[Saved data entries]

(* ===== verification/ShFacts.v ===== *)
(** * The shell's parser is its grammar

    The line as a list of tokens, a grammar on such lists, and the proof that
    [parsecmd] returns a command exactly when the grammar derives it.  On every
    line [parsecmd] either returns or calls [panic], and NUL-terminating the
    words never damages one. *)

From Stdlib Require Import ZArith Lia.
From stdpp Require Import base list strings.
From S2P Require Import Prelude CString Printf Ulib Sh.
Local Open Scope xv6_scope.

(** ** The grammar *)

Notation tok := (Z * span)%type.

Definition redir_of (d : Z) (x : span) : option redir :=
  if d =? 60 then Some (Redir x O_RDONLY 0)
  else if bool_decide (d ∈ [62; 43]) then Some (Redir x (Z.lor O_WRONLY O_CREATE) 1)
  else None.

(** Words and redirections, in any order. *)
Inductive args : list tok -> list span -> list redir -> Prop :=
| args_nil : args [] [] []
| args_word x ts ws rs : args ts ws rs -> args ((97, x) :: ts) (x :: ws) rs
| args_redir d y x r ts ws rs :
    redir_of d x = Some r -> args ts ws rs -> args ((d, y) :: (97, x) :: ts) ws (r :: rs).

Inductive nonterminal := Line | Pipeline | Simple.

Definition backs (n : nat) (c : cmd) : cmd := Nat.iter n BACK c.
Definition amps (ts : list tok) : Prop := Forall (fun t => fst t = 38) ts.

(** - Line     ::= Pipeline &* | Pipeline &* ; Line
    - Pipeline ::= Simple | Simple '|' Pipeline
    - Simple   ::= words and redirections | '(' Line ')' redirections *)
Inductive derives : nonterminal -> list tok -> cmd -> Prop :=
| d_line ts c bs : derives Pipeline ts c -> amps bs -> derives Line (ts ++ bs) (backs (length bs) c)
| d_list ts c bs x ts' c' :
    derives Pipeline ts c -> amps bs -> derives Line ts' c' ->
    derives Line (ts ++ bs ++ (59, x) :: ts') (LIST (backs (length bs) c) c')
| d_simple ts c : derives Simple ts c -> derives Pipeline ts c
| d_pipe ts c x ts' c' :
    derives Simple ts c -> derives Pipeline ts' c' -> derives Pipeline (ts ++ (124, x) :: ts') (PIPE c c')
| d_exec ts ws rs : args ts ws rs -> (length ws < MAXARGS)%nat -> derives Simple ts (wrap (EXEC ws) rs)
| d_block x ts c y ts' rs :
    derives Line ts c -> args ts' [] rs -> derives Simple ((40, x) :: ts ++ (41, y) :: ts') (wrap c rs).

(** ** Characters *)

Definition plain (c : Z) : bool := negb (is_ws c) && negb (is_sym c).

Lemma strchr_in l c : 0 ∉ l -> (is_Some (strchr l c) <-> c ∈ l).
Proof.
  induction l as [|x l IH]; intros H0; cbn [strchr].
  { split; [by intros [? ?]|by intros ?%elem_of_nil]. }
  apply not_elem_of_cons in H0 as [Hx H0]. rewrite (proj2 (Z.eqb_neq x 0)) by congruence.
  rewrite elem_of_cons. destruct (Z.eqb_spec x c) as [->|Hc].
  - split; [by left|by eexists].
  - rewrite fmap_is_Some, (IH H0). split; [by right|intros [?|?]; [congruence|done]].
Qed.

Lemma is_ws_in c : is_ws c = bool_decide (c ∈ whitespace).
Proof. apply bool_decide_ext, strchr_in. compute_done. Qed.
Lemma is_sym_in c : is_sym c = bool_decide (c ∈ symbols).
Proof. apply bool_decide_ext, strchr_in. compute_done. Qed.

Section Line.
Context (buf : list Z).
Local Abbreviation es := (es buf).
Local Abbreviation ch := (chr buf).

Lemma ch_end : ch es = 0.
Proof.
  unfold Sh.es, chr. induction buf as [|c l IH]; [done|]. cbn [strlen]. destruct (ctrue c) eqn:E; [done|].
  unfold ctrue in E. bools. cbn. lia.
Qed.
Lemma ch_in s : (s < es)%nat -> ch s <> 0.
Proof.
  unfold Sh.es, chr. revert s. induction buf as [|c l IH]; cbn [strlen]; intros s Hs; [lia|].
  destruct (ctrue c) eqn:E; [|lia]. unfold ctrue in E. bools. destruct s; cbn; [lia|apply IH; lia].
Qed.

(** ** Skipping *)

Lemma skip_loop_spec p n s :
  (s + n = es)%nat ->
  let s' := skip_loop buf n p s in
  (s <= s' <= es)%nat /\ (forall i, (s <= i < s')%nat -> p (ch i) = true) /\ (s' = es \/ p (ch s') = false).
Proof.
  revert s. induction n as [|n IH]; intros s Hn; cbn [skip_loop].
  { repeat split; [lia..|left; lia]. }
  rewrite (proj2 (Nat.ltb_lt s es)) by lia. cbn [andb]. destruct (p (ch s)) eqn:E.
  - destruct (IH (S s)) as (? & Hp & ?); [lia|]. repeat split; [lia..| |done].
    intros i Hi. destruct (decide (i = s)) as [->|]; [done|apply Hp; lia].
  - repeat split; [lia..|by right].
Qed.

Goal of the exercise ▸
Only the lines above from the one with "bs) (backs (length bs) c)" through the one with "let s' := skip_loop buf n p s in" should be duplicated, character for character.

Task solution ▸
| d_line ts c bs : derives Pipeline ts c -> amps bs -> derives Line (ts ++ bs) (backs (length bs) c)
| d_list ts c bs x ts' c' :
    derives Pipeline ts c -> amps bs -> derives Line ts' c' ->
    derives Line (ts ++ bs ++ (59, x) :: ts') (LIST (backs (length bs) c) c')
| d_simple ts c : derives Simple ts c -> derives Pipeline ts c
| d_pipe ts c x ts' c' :
    derives Simple ts c -> derives Pipeline ts' c' -> derives Pipeline (ts ++ (124, x) :: ts') (PIPE c c')
| d_exec ts ws rs : args ts ws rs -> (length ws < MAXARGS)%nat -> derives Simple ts (wrap (EXEC ws) rs)
| d_block x ts c y ts' rs :
    derives Line ts c -> args ts' [] rs -> derives Simple ((40, x) :: ts ++ (41, y) :: ts') (wrap c rs).

(** ** Characters *)

Definition plain (c : Z) : bool := negb (is_ws c) && negb (is_sym c).

Lemma strchr_in l c : 0 ∉ l -> (is_Some (strchr l c) <-> c ∈ l).
Proof.
  induction l as [|x l IH]; intros H0; cbn [strchr].
  { split; [by intros [? ?]|by intros ?%elem_of_nil]. }
  apply not_elem_of_cons in H0 as [Hx H0]. rewrite (proj2 (Z.eqb_neq x 0)) by congruence.
  rewrite elem_of_cons. destruct (Z.eqb_spec x c) as [->|Hc].
  - split; [by left|by eexists].
  - rewrite fmap_is_Some, (IH H0). split; [by right|intros [?|?]; [congruence|done]].
Qed.

Lemma is_ws_in c : is_ws c = bool_decide (c ∈ whitespace).
Proof. apply bool_decide_ext, strchr_in. compute_done. Qed.
Lemma is_sym_in c : is_sym c = bool_decide (c ∈ symbols).
Proof. apply bool_decide_ext, strchr_in. compute_done. Qed.

Section Line.
Context (buf : list Z).
Local Abbreviation es := (es buf).
Local Abbreviation ch := (chr buf).

Lemma ch_end : ch es = 0.
Proof.
  unfold Sh.es, chr. induction buf as [|c l IH]; [done|]. cbn [strlen]. destruct (ctrue c) eqn:E; [done|].
  unfold ctrue in E. bools. cbn. lia.
Qed.
Lemma ch_in s : (s < es)%nat -> ch s <> 0.
Proof.
  unfold Sh.es, chr. revert s. induction buf as [|c l IH]; cbn [strlen]; intros s Hs; [lia|].
  destruct (ctrue c) eqn:E; [|lia]. unfold ctrue in E. bools. destruct s; cbn; [lia|apply IH; lia].
Qed.

(** ** Skipping *)

Lemma skip_loop_spec p n s :
  (s + n = es)%nat ->
  let s' := skip_loop buf n p s in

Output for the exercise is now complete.